CD6 attenuates early and late signaling events, setting thresholds for T-cell activation.
Oliveira MI., Gonçalves CM., Pinto M., Fabre S., Santos AM., Lee SF., Castro MA., Nunes RJ., Barbosa RR., Parnes JR., Yu C., Davis SJ., Moreira A., Bismuth G., Carmo AM.
The T lineage glycoprotein CD6 is generally considered to be a costimulator of T-cell activation. Here, we demonstrate that CD6 significantly reduces early and late T-cell responses upon superantigen stimulation or TCR triggering by Abs. Measuring calcium mobilization in single cells responding to superantigen, we found that human T cells expressing rat CD6 react significantly less well compared with T cells not expressing the exogenous receptor. When the cytoplasmic domain of rat CD6 was removed, calcium responses were recovered, indicating that the inhibitory properties of CD6 are attributable to its cytoplasmic domain.
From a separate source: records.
(* ===== verification/Backup.v ===== *)
(** * Backups of keys ([crates/crypto/src/account_protection.rs],
      [crates/client/src/saved_code_recovery.rs], [crates/client/src/local_recovery_kit.rs])

    The keys of the epochs are kept in a backup.  An account's backup is sealed by a random
    file key, of which the saved code opens one share and the password the other; the kit of
    a local vault is sealed by the code alone.

    Argon2, base64 and the JSON of the stored values are classes; random bytes and what files
    hold are arguments. *)

From Stdlib Require Import Strings.Byte Strings.Ascii ZifyBool ZifyN.
From stdpp Require Import base tactics numbers sets list gmap strings pretty option sorting.
From S2P Require Import Prelude StateError Crypto EpochState CutoverMessages FilePath Storage HybridKem Json Pinning.
From S2P Require Import JoinCards.
Open Scope hc_scope.
Open Scope hc_st_scope.

(** ** Protected data ([account_protection.rs]) *)

Record ProtectedData := mkProtectedData {
  pd_magic : string;
  pd_version : N;
  pd_nonce : string;
  pd_ciphertext : string;
}.
#[export] Instance ProtectedData_eq_dec : EqDecision ProtectedData.
Proof. solve_decision. Defined.

Definition PROTECTED_DATA_MAGIC : string := "hybridcipher-protected".
Definition PROTECTED_DATA_VERSION : N := 1.
Definition is_supported (p : ProtectedData) : bool :=
  bool_decide (pd_magic p = PROTECTED_DATA_MAGIC) && bool_decide (pd_version p = PROTECTED_DATA_VERSION).

(** How the errors of the crates print. *)
Class RecoveryText := {
  base64_error : string → string;
  hex_error : string → string;
  aead_error : string;
}.
(** Argon2id with the parameters of [derive_root_key], and its limit on the secret. *)
Class Argon2 := argon2id : bytes → bytes → res string (array 32).
Class Argon2Laws `{Argon2} : Prop :=
  argon2id_total secret salt :
    (N.of_nat (length secret) < U32)%N → length salt = 16 → ∃ k, argon2id secret salt = Ok k.

Section Protection.
Context {ae : Aead} {b64 : Base64} {rt : RecoveryText}.

(** [nonce] is drawn from the operating system. *)
Definition encrypt_with_ad (nonce : array 12) (plaintext : bytes) (key : array 32) (aad : bytes)
  : res CryptoError ProtectedData :=
  let? ciphertext := ok_or (chacha_encrypt key nonce aad plaintext)
                       (EncryptionFailure ("failed to encrypt data: " +:+ aead_error)) in
  Ok (mkProtectedData PROTECTED_DATA_MAGIC PROTECTED_DATA_VERSION (base64_encode (arr nonce))
        (base64_encode ciphertext)).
Calcium responses, and also late indicators of T-cell activation such as IL-2 release, were also diminished in TCR-activated Jurkat cells expressing human CD6, compared with CD6-deficient cells or cells expressing a cytoplasmic deletion mutant of human CD6. Similarly, calcium signals triggered by anti-CD3 were enhanced in human T lymphocytes following morpholino-mediated suppression of CD6 expression. Finally, the proliferation of T lymphocytes was increased when the CD6-CD166 interaction was blocked with anti-CD166 Abs, but inhibited when anti-CD6 Abs were used. Our data suggest that CD6 is a signaling attenuator whose expression alone, i.e. in the absence of ligand engagement, is sufficient to restrain signaling in T cells.